It seems to me that the relative lack of uptake for passive line stages demonstrates two things; the power of marketing, and the curious innate conservatism that afflicts the majority of audio enthusiasts. Most of us have swallowed the industry’s assertion that a line stage needs to be active because sources have a weak output, and power amplifiers need to be driven by enough Volts in order to deliver their rated gain.
The second part of that statement is correct, but the first part is simply not true. The reality is that almost all sources are not weak in the context of most contemporary power amplifiers. Consider that the average DAC today has an output at least 2 Volts, (many quite a bit more) and even 2 Volts is more than enough to drive many power amplifiers to very high volumes and even into clipping.

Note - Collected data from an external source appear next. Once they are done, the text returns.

Module DramTiming.
Import DramQueues DramRank.

(** Parameters as a device has them. *)
Record timing_ok (k : timing) : Prop := {
  ok_burst : 0 <= tBURST k; ok_cl : 0 <= tCL k; ok_rcd : 0 <= tRCD k; ok_rp : 0 < tRP k;
  ok_ras : 0 <= tRAS k; ok_wr : 0 <= tWR k; ok_rtp : 0 <= tRTP k; ok_rfc : 0 <= tRFC k;
  ok_rrd : 0 <= tRRD k; ok_rrd_l : 0 <= tRRD_L k; ok_xaw : 0 <= tXAW k;
  ok_cs : 0 <= tCS k; ok_rtw : 0 <= tRTW k; ok_wtr : 0 <= tWTR k; ok_ccd_l : 0 <= tCCD_L k;
  ok_ccd_l_wr : 0 <= tCCD_L_WR k; ok_xp : 0 <= tXP k
}.

(** ** The protocol of a rank *)

Section Protocol.
Context (k : timing).
(** The group of a bank. *)
Context (group : Z -> Z).

(** The distance from a command to a later one of the same rank, where the
    device asks for one. *)
Definition gap (c1 c2 : Command) : option Z :=
  let same := cbank c1 =? cbank c2 in
  match type c1, type c2 with
  | ACT, ACT => Some (if bankGroupArch k && (group (cbank c1) =? group (cbank c2)) then tRRD_L k else tRRD k)
  | ACT, (RD | WR) => if same then Some (tRCD k) else None
  | ACT, PRE => if same then Some (tRAS k) else None
  | ACT, PREA => Some (tRAS k)
  | RD, PRE => if same then Some (tRTP k) else None
  | RD, PREA => Some (tRTP k)
  | WR, PRE => if same then Some (tCL k + tBURST k + tWR k) else None
  | WR, PREA => Some (tCL k + tBURST k + tWR k)
  | PRE, ACT => if same then Some (tRP k) else None
  | PREA, ACT => Some (tRP k)
  | REF, (ACT | REF) => Some (tRFC k)
  | (PRE | PREA), REF => Some (tRP k)
  | PRE, PRE => if same then Some 0 else None
  | (PRE | PREA), PREA => Some 0
  | PREA, PRE => Some 0
  | _, _ => None
  end.

Definition respects (c1 c2 : Command) : Prop :=
  forall d, gap c1 c2 = Some d -> timeStamp c1 + d <= timeStamp c2.

(** Is bank [b] open after the commands [l]? *)
Definition opens (b : Z) (open : bool) (c : Command) : bool :=
  match type c with
  | ACT => if cbank c =? b then true else open
  | PRE => if cbank c =? b then false else open
  | PREA => false
  | _ => open
  end.
Definition is_open (b : Z) (l : list Command) : bool := foldl (opens b) false l.

(** A bank is activated when it is closed, and read, written and precharged when
    it is open; a refresh finds all banks closed. *)
Definition allowed (l : list Command) (c : Command) : Prop :=
  match type c with
  | ACT => is_open (cbank c) l = false
  | RD | WR | PRE => is_open (cbank c) l = true
  | REF => forall b, is_open b l = false
  | _ => True
  end.

Definition protocol (l : list Command) : Prop :=
  forall l1 c l2, l = l1 ++ c :: l2 -> allowed l1 c /\ Forall (fun c0 => respects c0 c) l1.

Lemma protocol_nil : protocol [].
Proof. intros [] ? ? ?; done. Qed.

Lemma protocol_snoc l c :
  protocol l -> allowed l c -> Forall (fun c0 => respects c0 c) l -> protocol (l ++ [c]).
Proof.
  intros Hl Ha Hr l1 c' l2 E. destruct l2 as [|x l2] using rev_ind.
  - apply app_inj_tail in E as [-> ->]. done.
  - clear IHl2. rewrite app_comm_cons, app_assoc in E. apply app_inj_tail in E as [E _]. by eapply Hl.
Qed.

Lemma is_open_snoc b l c : is_open b (l ++ [c]) = opens b (is_open b l) c.
Proof. unfold is_open. by rewrite foldl_app. Qed.

(** The ticks of the activates. *)
Definition activates (l : list Command) : list Z :=
  timeStamp <$> filter (fun c => type c = ACT) l.

Lemma activates_snoc l c :
  activates (l ++ [c]) = activates l ++ (if decide (type c = ACT) then [timeStamp c] else []).
Proof.
  unfold activates. rewrite filter_app, fmap_app. f_equal. rewrite filter_cons, filter_nil.
  by destruct (decide (type c = ACT)).
Qed.

(** At most [activationLimit] activates in a window of [tXAW]. *)
Definition windowed (l : list Command) : Prop :=
  forall i a b, activates l !! i = Some a -> activates l !! (i + activationLimit k)%nat = Some b ->
    (0 < activationLimit k)%nat -> a + tXAW k <= b.
End Protocol.

(** ** The banks *)

Definition is_closed (b : Bank) : bool := openRow b =? NO_ROW.
Definition open_banks (l : list Bank) : nat := length (filter (fun b => is_closed b = false) l).

(** The group of a bank, as the constructor of [Rank] sets it. *)
Definition group_of (k : timing) (i : Z) : Z := if bankGroupArch k then i mod bankGroupsPerRank k else i.

Section Banks.
Context (c : config) (k : timing) (Hk : timing_ok k).
Let group := group_of k.
Notation gap := (gap k group).

(** What a bank knows of the commands [l] issued to its rank. *)
Record bank_ok (l : list Command) (i : nat) (b : Bank) : Prop := {
  bk_group : bankgr b = group (Z.of_nat i);
  bk_row : 0 <= openRow b <= NO_ROW;
  bk_open : is_open (Z.of_nat i) l = negb (is_closed b);
  bk_pre : forall x d, x ∈ l -> gap x (mkCommand PRE (Z.of_nat i) 0) = Some d ->
    timeStamp x + d <= preAllowedAt b;
  bk_act : forall x d, x ∈ l -> gap x (mkCommand ACT (Z.of_nat i) 0) = Some d ->
    timeStamp x + d <= actAllowedAt b;
  bk_rd : forall x d, x ∈ l -> gap x (mkCommand RD (Z.of_nat i) 0) = Some d ->
    timeStamp x + d <= rdAllowedAt b;
  bk_wr : forall x d, x ∈ l -> gap x (mkCommand WR (Z.of_nat i) 0) = Some d ->
    timeStamp x + d <= wrAllowedAt b;
  bk_closed : is_closed b = true -> forall x d, x ∈ l ->
    gap x (mkCommand PRE (Z.of_nat i) 0) = Some d -> timeStamp x + d + tRP k <= actAllowedAt b
}.

(** [actTicks] holds the latest activates, the newest first. *)
Definition window_of (l : list Command) : list Z :=
  take (activationLimit k) (reverse (activates l) ++ replicate (activationLimit k) 0).

Record array_ok (a : Array) : Prop := {
  ar_banks : Z.of_nat (length (banks a)) = banksPerRank c;
  ar_count : Z.of_nat (length (banks a)) < 256;
  ar_active : numBanksActive a = Z.of_nat (open_banks (banks a));
  ar_bank : forall i b, banks a !! i = Some b -> bank_ok (issued a) i b;
  ar_cmds : forall x, x ∈ issued a ->
    0 < timeStamp x /\ 0 <= cbank x < banksPerRank c;
  ar_ticks : actTicks a = window_of (issued a);
  ar_window : forall x, last (actTicks a) = Some x -> x <> 0 ->
    forall b, b ∈ banks a -> x + tXAW k <= actAllowedAt b;
  ar_protocol : protocol k group (issued a);
  ar_windowed : windowed k (issued a)
}.

(** ** Commands that raise times *)

(** The bank [b'] has the row of [b] and waits at least as long. *)
Record raised (b b' : Bank) : Prop := {
  ra_group : bankgr b' = bankgr b;
  ra_row : openRow b' = openRow b;
  ra_pre : preAllowedAt b <= preAllowedAt b';
  ra_act : actAllowedAt b <= actAllowedAt b';
  ra_rd : rdAllowedAt b <= rdAllowedAt b';
  ra_wr : wrAllowedAt b <= wrAllowedAt b'
}.

Lemma raised_refl b : raised b b.
Proof. split; done || lia. Qed.

Lemma raised_trans b1 b2 b3 : raised b1 b2 -> raised b2 b3 -> raised b1 b3.
Proof. intros [] []. split; congruence || lia. Qed.

Lemma raised_max_act v b : raised b (max_act v b).
Proof. split; cbn; done || lia. Qed.

Lemma raised_closed b b' : raised b b' -> is_closed b' = is_closed b.
Proof. intros H. unfold is_closed. by rewrite (ra_row _ _ H). Qed.

Lemma bank_ok_raised l i b b' : raised b b' -> bank_ok l i b -> bank_ok l i b'.
Proof.
  intros Hr [H1 H2 H3 H4 H5 H6 H7 H8]. pose proof (raised_closed b b' Hr) as Hc.
  destruct Hr as [R1 R2 R3 R4 R5 R6]. split.
  - congruence.
  - lia.
  - by rewrite Hc.
  - intros x d Hx Hd. specialize (H4 x d Hx Hd). lia.
  - intros x d Hx Hd. specialize (H5 x d Hx Hd). lia.
  - intros x d Hx Hd. specialize (H6 x d Hx Hd). lia.
  - intros x d Hx Hd. specialize (H7 x d Hx Hd). lia.
  - rewrite Hc. intros E x d Hx Hd. specialize (H8 E x d Hx Hd). lia.
Qed.

Lemma open_banks_fmap (f : Bank -> Bank) l :
  (forall b, openRow (f b) = openRow b) -> open_banks (f <$> l) = open_banks l.
Proof.
  intros H. unfold open_banks. induction l as [|b l IH]; [done|].
  rewrite fmap_cons, !filter_cons. assert (is_closed (f b) = is_closed b) as -> by (unfold is_closed; by rewrite H).
  destruct (decide _); cbn; lia.
Qed.

Lemma open_banks_insert l i b b' :
  l !! i = Some b ->
  (open_banks (<[i := b']> l) + (if is_closed b then 0 else 1) =
   open_banks l + (if is_closed b' then 0 else 1))%nat.
Proof.
  revert i. unfold open_banks. induction l as [|x l IH]; intros [|i] Hi; try done; cbn in Hi.
  - injection Hi as ->. change (<[O := b']> (b :: l)) with (b' :: l). rewrite !filter_cons.
    destruct (is_closed b), (is_closed b'); repeat case_decide; cbn; try done; lia.
  - specialize (IH i Hi). change (<[S i := b']> (x :: l)) with (x :: <[i := b']> l).
    rewrite !filter_cons. case_decide; cbn; lia.
Qed.

Lemma open_banks_le l : (open_banks l <= length l)%nat.
Proof. apply length_filter. Qed.

Lemma open_banks_closed l i b : l !! i = Some b -> is_closed b = true -> (open_banks l < length l)%nat.
Proof.
  revert i. unfold open_banks. induction l as [|x l IH]; intros [|i] Hi Hb; try done; cbn in Hi.
  - injection Hi as ->. rewrite filter_cons, decide_False by congruence.
    pose proof (open_banks_le l). unfold open_banks in *. cbn. lia.
  - specialize (IH i Hi Hb). rewrite filter_cons. case_decide; cbn; lia.
Qed.

Lemma open_banks_open l i b : l !! i = Some b -> is_closed b = false -> (0 < open_banks l)%nat.
Proof.
  intros Hi Hb. pose proof (open_banks_insert l i b b Hi). unfold open_banks.
  assert (b ∈ filter (fun b => is_closed b = false) l) as Hin.
  { apply list_elem_of_filter. split; [done|]. by eapply list_elem_of_lookup_2. }
  destruct (filter _ l); [set_solver|cbn; lia].
Qed.
(* ===== verification/DramRefresh.v ===== *)
(** * Refresh keeps the timing of the device

    Proves that the refresh and power state machines of [DramPower], run by the
    events of the simulator together with the accesses, never fail an assertion
    and never break the protocol of the device, in the default configuration of
    the controller, where the ranks do not power down. *)

From S2P Require Import Prelude Common PageTable Clock DramQueues DramRank DramTiming DramPower.

Module DramRefresh.
Import DramQueues DramRank DramTiming DramPower.

(** What the refresh needs of the parameters: the data of a read has left before
    a precharge that follows it is over, and a refresh outlasts the distances
    between activates. *)
Record refresh_ok (k : timing) : Prop := {
  rf_data : tCL k + tBURST k < tRTP k + tRP k;
  rf_refi : tRP k < tREFI k;
  rf_rrd : tRRD k <= tRAS k + tRP k + tRFC k;
  rf_rrd_l : tRRD_L k <= tRAS k + tRP k + tRFC k;
  rf_xaw : tXAW k <= tRAS k + tRP k + tRFC k
}.

Section Refresh.
Context (c : config) (k : timing) (Hk : timing_ok k) (Hf : refresh_ok k).
Context (sort : list Command -> list Command).
Notation array_ok := (DramTiming.array_ok c k).
Notation gap := (gap k (group_of k)).
Notation effect := (DramTiming.effect k).
Notation covered := (DramTiming.covered k).

(** ** Precharging all banks *)

Definition shut (pre_at : Z) (b : Bank) : Bank :=
  if is_closed b then
    with_pre (Z.max (preAllowedAt b) pre_at) (with_act (Z.max (actAllowedAt b) (pre_at + tRP k)) b)
  else precharged k pre_at b.

Lemma shut_closed pre_at b : is_closed (shut pre_at b) = true.
Proof. unfold shut. by destruct (is_closed b) eqn:E. Qed.

Lemma open_banks_app l1 l2 : open_banks (l1 ++ l2) = (open_banks l1 + open_banks l2)%nat.
Proof. unfold open_banks. by rewrite filter_app, length_app. Qed.

Lemma open_banks_shut pre_at l : open_banks (shut pre_at <$> l) = O.
Proof.
  unfold open_banks. induction l as [|b l IH]; [done|].
  rewrite fmap_cons, filter_cons, decide_False by (by rewrite shut_closed). done.
Qed.

Lemma precharge_at_ge now bs :
  now <= precharge_at now bs /\ forall b, b ∈ bs -> preAllowedAt b <= precharge_at now bs.
Proof.
  unfold precharge_at. revert now. induction bs as [|b bs IH]; intros now; cbn.
  - split; [lia|set_solver].
  - destruct (IH (Z.max (preAllowedAt b) now)) as [H1 H2]. split; [lia|].
    intros o [->|Ho]%elem_of_cons; [lia|auto].
Qed.

(** The rank after the first [m] banks. *)
Record shutting (now pre_at : Z) (r : Rank) (m : nat) (r' : Rank) : Prop := {
  sh_banks : banks (array r') = (shut pre_at <$> take m (banks (array r))) ++ drop m (banks (array r));
  sh_active : numBanksActive (array r') = Z.of_nat (open_banks (drop m (banks (array r))));
  sh_ticks : actTicks (array r') = actTicks (array r);
  sh_issued : issued (array r') = issued (array r);
  sh_list : cmdList (array r') = cmdList (array r);
  sh_power : powerlib (array r') = powerlib (array r);
  sh_frame : frame [Precharge] r r';
  sh_event : open_banks (take m (banks (array r))) = O /\ machine r' = machine r /\
      event_at r' Precharge = event_at r Precharge \/
    open_banks (take m (banks (array r))) <> O /\
    machine r' = counted (event_at r Precharge) (machine r) /\
    event_at r' Precharge = later_of (event_at r Precharge) (pre_at + tRP k)
}.

Lemma lookup_shutting pre_at (bs : list Bank) m b :
  bs !! m = Some b -> ((shut pre_at <$> take m bs) ++ drop m bs) !! m = Some b.
Proof.
  intros Hb. pose proof (lookup_lt_Some _ _ _ Hb).
  rewrite lookup_app_r; rewrite length_fmap, length_take_le by lia; [|lia].
  by rewrite Nat.sub_diag, lookup_drop, Nat.add_0_r.
Qed.

Lemma insert_shutting pre_at (bs : list Bank) m b :
  bs !! m = Some b ->
  <[m := shut pre_at b]> ((shut pre_at <$> take m bs) ++ drop m bs) =
    (shut pre_at <$> take (S m) bs) ++ drop (S m) bs.
Proof.
  intros Hb. pose proof (lookup_lt_Some _ _ _ Hb). rewrite (take_S_r _ _ _ Hb), fmap_app, <- app_assoc.
  rewrite insert_app_r_alt; rewrite length_fmap, length_take_le by lia; [|lia].
  by rewrite Nat.sub_diag, (drop_S _ _ _ Hb).
Qed.


Lemma open_banks_drop bs m b :
  bs !! m = Some b ->
  open_banks (drop m bs) = ((if is_closed b then 0 else 1) + open_banks (drop (S m) bs))%nat /\
  open_banks (take (S m) bs) = (open_banks (take m bs) + (if is_closed b then 0 else 1))%nat.
Proof.
  intros Hb. rewrite (drop_S _ _ _ Hb), (take_S_r _ _ _ Hb), open_banks_app. unfold open_banks at 1 4.
  rewrite !filter_cons, filter_nil. destruct (is_closed b); repeat case_decide; try done; cbn; lia.
Qed.

Lemma shut_step now pre_at r m r1 :
  now <= pre_at -> (m < length (banks (array r)))%nat -> shutting now pre_at r m r1 ->
  exists r2, precharge_one k now pre_at m r1 = Ok r2 /\ shutting now pre_at r (S m) r2.
Proof.
  intros Hn Hm [Eb En Et Ei El Epl HF He]. destruct (lookup_lt_is_Some_2 _ _ Hm) as [b Hb].
  pose proof (ok_rp k Hk). destruct (open_banks_drop _ _ _ Hb) as [Ed Etk].
  unfold precharge_one. rewrite Eb, (lookup_shutting pre_at _ _ _ Hb). cbn [deref mbind res_bind].
  change (openRow b =? NO_ROW) with (is_closed b). destruct (is_closed b) eqn:Hc; cbn [negb].
  - eexists. split; [done|]. split; cbn.
    + rewrite <- (insert_shutting _ _ _ _ Hb), Eb. f_equal. unfold shut. by rewrite Hc.
    + rewrite En, Ed. done.
    + done.
    + done.
    + done.
    + done.
    + done.
    + rewrite Etk, Nat.add_0_r. done.
  - unfold prechargeBank. rewrite Eb, (lookup_shutting pre_at _ _ _ Hb). cbn [deref mbind res_bind].
    change (openRow b =? NO_ROW) with (is_closed b). rewrite Hc. cbn [negb assert_that mbind res_bind numBanksActive with_banks].
    assert (numBanksActive (array r1) =? 0 = false) as -> by (apply Z.eqb_neq; lia).
    cbn [negb assert_that mbind res_bind].
    match goal with |- context [with_array ?A r1] => set (r1' := with_array A r1) end.
    destruct (later_event k Hk now (pre_at + tRP k) r1' ltac:(lia)) as (r2 & E & Earr & Em & Hfr & Eev).
    exists r2. split; [exact E|]. split.
    + rewrite Earr. cbn. rewrite <- (insert_shutting _ _ _ _ Hb). f_equal. unfold shut. by rewrite Hc.
    + rewrite Earr. cbn. lia.
    + by rewrite Earr.
    + by rewrite Earr.
    + by rewrite Earr.
    + by rewrite Earr.
    + destruct HF as (F1 & F2 & F3 & F4), Hfr as (G1 & G2 & G3 & G4). cbn in G1, G2, G3, G4.
      repeat split; [congruence..|]. intros e Hne. by rewrite G4, F4.
    + right. rewrite Etk. split; [lia|]. rewrite Em, Eev. cbn [event_at machine with_array r1'].
      change (event_at r1' Precharge) with (event_at r1 Precharge). change (machine r1') with (machine r1).
      destruct He as [(_ & -> & ->)|(_ & -> & ->)]; [done|].
      split; [by destruct (event_at r Precharge)|]. unfold later_of.
      destruct (event_at r Precharge); f_equal; lia.
Qed.


Lemma shut_issues l i b pre_at :
  bank_ok k l i b -> preAllowedAt b <= pre_at ->
  issues k (mkCommand PREA 0 pre_at) i b (shut pre_at b).
Proof.
  intros Hb Hp. pose proof (ok_rp k Hk). pose proof (bk_row _ _ _ _ Hb). unfold shut.
  destruct (is_closed b) eqn:Hc; split; cbn; rewrite ?Hc; try done; try lia; try (intros d; congruence).
  - unfold is_closed in *. cbn. by rewrite Hc.
  - intros d [= <-]. split; [lia|]. intros _. lia.
  - intros d [= <-]. lia.
  - intros d [= <-]. split; [lia|]. intros _. lia.
  - intros d [= <-]. lia.
Qed.

Lemma shut_later pre_at bs : later bs (shut pre_at <$> bs).
Proof.
  split; [apply length_fmap|]. intros i b b' Hb Hb'. rewrite list_lookup_fmap, Hb in Hb'. injection Hb' as <-.
  unfold shut. destruct (is_closed b); repeat split; cbn; lia.
Qed.

(** A command that may be followed by a precharge of all banks. *)
Lemma gap_prea a y pre_at d :
  array_ok a -> (forall b, b ∈ banks a -> preAllowedAt b <= pre_at) -> y ∈ issued a ->
  gap y (mkCommand PREA 0 pre_at) = Some d -> timeStamp y + d <= pre_at.
Proof.
  intros Ha Hp Hy Hd. destruct (ar_cmds _ _ _ Ha y Hy) as [_ Hr]. pose proof (ar_banks _ _ _ Ha).
  destruct (lookup_lt_is_Some_2 (banks a) (Z.to_nat (cbank y))) as [b Hb]; [lia|].
  specialize (Hp b ltac:(by eapply list_elem_of_lookup_2)).
  pose proof (bk_pre _ _ _ _ (ar_bank _ _ _ Ha _ _ Hb) y d Hy) as H0. rewrite Z2Nat.id in H0 by lia.
  enough (timeStamp y + d <= preAllowedAt b) by lia. apply H0. revert Hd.
  unfold DramTiming.gap. cbn. rewrite Z.eqb_refl. by destruct (type y).
Qed.

(** All banks are precharged. *)
Lemma precharge_all_ok now r :
  array_ok (array r) -> 0 < now -> 0 < banksPerRank c -> numBanksActive (array r) <> 0 ->
  exists r1 r2, let pre_at := precharge_at now (banks (array r)) in
    for_each (seq 0 (length (banks (array r)))) (precharge_one k now pre_at) r = Ok r1 /\
    r2 = on_array (push_cmd PREA 0 pre_at) r1 /\
    array_ok (array r2) /\ effect now r r2 /\ numBanksActive (array r2) = 0 /\ event_at r2 Precharge <> None /\
    later (banks (array r)) (banks (array r2)).
Proof.
  intros Ha Hn Hpos Hact. set (bs := banks (array r)). set (pre_at := precharge_at now bs).
  destruct (precharge_at_ge now bs) as [Hge Hall]. fold pre_at in Hge, Hall.
  destruct (for_each_seq (shutting now pre_at r) (length bs) (precharge_one k now pre_at) r) as (r1 & E1 & H1).
  { split; try done; [|by left]. by rewrite (ar_active _ _ _ Ha). }
  { intros m r1 Hm. by apply shut_step. }
  destruct H1 as [Eb En Et Ei El Epl (F1 & F2 & F3 & F4) He].
  fold bs in Eb, En, He. rewrite take_ge, drop_ge, ?app_nil_r in Eb by done. rewrite drop_ge in En by done.
  rewrite take_ge in He by done. destruct He as [(E0 & _)|(_ & Em & Ee)];
    [exfalso; apply Hact; rewrite (ar_active _ _ _ Ha); fold bs; lia|].
  exists r1, (on_array (push_cmd PREA 0 pre_at) r1). cbn zeta. split; [done|]. split; [done|].
  split; [|split; [|cbn; rewrite En, Ee, Eb; split; [done|split; [done|apply shut_later]]]].
  - apply (array_ok_issue c k (array r) _ (mkCommand PREA 0 pre_at)); try done; cbn.
    + lia.
    + split; [by rewrite Eb, length_fmap|]. intros i b b' Hb Hb'. rewrite Eb, list_lookup_fmap in Hb'.
      fold bs in Hb. rewrite Hb in Hb'. injection Hb' as <-. apply (shut_issues (issued (array r))).
      * by apply (ar_bank _ _ _ Ha).
      * apply Hall. by eapply list_elem_of_lookup_2.
    + by rewrite Ei.
    + rewrite En, Eb. symmetry. by apply (f_equal Z.of_nat), open_banks_shut.
    + intros y Hy d Hd. by eapply gap_prea.
  - split.
    + cbn. rewrite Em, Ee. apply counted_machine.
    + repeat split; try done. cbn. intros e Hne. apply F4. set_solver.
    + cbn. rewrite Ee. apply later_of_ge.
    + cbn. intros w. rewrite Ee. unfold later_of. intros [= <-]. pose proof (ok_rp k Hk).
      destruct (event_at r Precharge) as [v|]; [|right; lia].
      destruct (decide (v < pre_at + tRP k)); [right; lia|left; f_equal; lia].
    + left. cbn. apply F4. set_solver.
    + intros t. apply covered_banks; [cbn; rewrite Ee; apply later_of_ge|]. intros i b Hb _. left.
      cbn. rewrite Ee. eexists. split; [done|].
      specialize (Hall b ltac:(by eapply list_elem_of_lookup_2)). destruct (event_at r Precharge); lia.
    + exists [mkCommand PREA 0 pre_at]. unfold logs. cbn. rewrite Ei, El, Epl. repeat split. by repeat constructor.
    + intros x. cbn. rewrite Ei. intros [Hx| ->%list_elem_of_singleton]%elem_of_app; [by left|right].
      split; [done|]. intros _. rewrite Ee. eexists. split; [done|]. cbn. destruct (event_at r Precharge); lia.
Qed.


(** ** The refresh command *)

(** A bank that is closed was closed by a precharge. *)
Lemma closed_later i l1 l2 :
  is_open i l1 = true -> is_open i (l1 ++ l2) = false ->
  exists m1 y m2, l2 = m1 ++ y :: m2 /\ (type y = PRE /\ cbank y = i \/ type y = PREA).
Proof.
  revert l1. induction l2 as [|y l2 IH]; intros l1 H1 H2; [rewrite app_nil_r in H2; congruence|].
  destruct (decide (type y = PRE /\ cbank y = i \/ type y = PREA)) as [Hy|Hy].
  { by exists [], y, l2. }
  destruct (IH (l1 ++ [y])) as (m1 & z & m2 & -> & Hz).
  - rewrite is_open_snoc, H1. unfold opens. destruct (type y) eqn:E; try done.
    + by destruct (cbank y =? i).
    + destruct (Z.eqb_spec (cbank y) i); [exfalso; apply Hy; auto|done].
    + exfalso. apply Hy. auto.
  - by rewrite <- app_assoc.
  - by exists (y :: m1), z, m2.
Qed.

(** What a closed bank has behind it. *)
Lemma settled l i x d t :
  protocol k (group_of k) l -> is_open i l = false -> x ∈ l -> gap x (mkCommand PRE i 0) = Some d ->
  (forall y, y ∈ l -> type y = PRE \/ type y = PREA -> timeStamp y + tRP k <= t) ->
  timeStamp x + d + tRP k <= t.
Proof.
  intros Hl Hc Hx Hd Ht. apply list_elem_of_split in Hx as (l1 & l2 & ->).
  destruct (Hl l1 x l2 eq_refl) as [Hal _].
  destruct (decide (type x = PRE \/ type x = PREA)) as [Hp|Hp].
  { specialize (Ht x ltac:(set_solver) Hp). revert Hd. unfold DramTiming.gap. cbn.
    destruct Hp as [-> | ->]; [destruct (cbank x =? i)|]; intros [= <-]; lia. }
  assert (cbank x = i /\ is_open i (l1 ++ [x]) = true) as [Hi Ho].
  { rewrite is_open_snoc. unfold opens. revert Hd Hal. unfold DramTiming.gap, allowed. cbn.
    destruct (Z.eqb_spec (cbank x) i) as [<-|]; destruct (type x); try done; naive_solver. }
  rewrite cons_middle, app_assoc in Hc. destruct (closed_later i (l1 ++ [x]) l2 Ho Hc) as (m1 & y & m2 & -> & Hy).
  destruct (Hl (l1 ++ x :: m1) y m2) as [_ Hr]; [by rewrite <- app_assoc|].
  rewrite Forall_forall in Hr. specialize (Hr x ltac:(set_solver)).
  specialize (Ht y ltac:(set_solver) ltac:(tauto)).
  enough (timeStamp x + d <= timeStamp y) by lia. apply Hr. revert Hd. unfold DramTiming.gap. cbn.
  destruct Hy as [[-> ->]| ->]; [done|]. rewrite Hi, Z.eqb_refl. by destruct (type x).
Qed.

Further gain is pointless, yet active line stages provide it, whether we want it or not. They attenuate the output from the source, then re-amplify it. It is rather akin to driving a car by pressing simultaneously on both the accelerator and the brake pedals. Unless we are a manufacturer with a stock of active line stages to sell, we might reasonably ask why anyone would regard adding an unnecessary active gain circuit to be the optimal way of ensuring signal integrity.
Of course, passive line stages are not de facto superior, but vary in sonic competence on a scale of from pretty ho-hum to reference standard. The technology used ranges from, at the low-end, the Alps wiper-pot-in-a-box, through stepped attenuators and on, at the high-end, to transformer volume controls and autoformers.
Stepped attenuators and wiper pots, in common with all resistive Voltage dividers, turn unwanted energy into heat and can therefore be said to be lossy. The two alternatives that might be said to be in competition with each other for a place in bona-fide high-end passive line controllers are the transformer attenuator and autoformer attenuator.
An autoformer – or more properly an autotransformer – has only one winding, unlike a conventional transformer which has two. The primary and secondary electrical circuits share a portion of the winding, enabling output Voltage to be varied by changing the position of the tap. In an audio system gain control circuit, the simpler design with much shorter windings exhibits lower resistance than a conventional transformer and thereby allows more efficient energy transfer.
Transformer attenuators still have their fans, but Nagy is not among them. Along with Schmidlin, Mayer and Slagle, he doesn’t like them because, while both types of inductor turn unwanted voltage into helpful current, transformers are bandwidth limited and have a heightened propensity for ringing which causes colouration and masks correct timing. While a good transformer volume control can sound more transparent than a quality active line stage, an autoformer-based line stage will sound better still. It’s case closed, as far as Nagy is concerned.
Unfaithful
The balanced version of Nagy’s Icon 5 was put in my system between a Mola Mola Tambaqui DAC and Quiescent T100MPA monoblocks. How unfaithful we audiophiles are. After less than five minutes I was plotting the sale of my Icon 4. Turns out the line stage that I thought Nagy could not improve, could be improved… and by a quite margin.
I was struck by how the Icon 5 Balanced didn’t just slot seamlessly into the review system, but enabled it to perform at a higher level than with a £25,000 active line stage then currently also in the system for evaluation. From the listening chair, and compared to Nagy’s Icon 4 which, as previously noted was my reference, the ‘5 exhibits an even blacker background, a wider bandwidth, superior preservation of phase and spatial cues, richer yet at the same time purer tonal quality, greater dynamic texture and an enhanced degree of energy transfer. That rather breathless set of gains puts the Icon 5 Balanced right at the very top of the line stage tree, in my considered view.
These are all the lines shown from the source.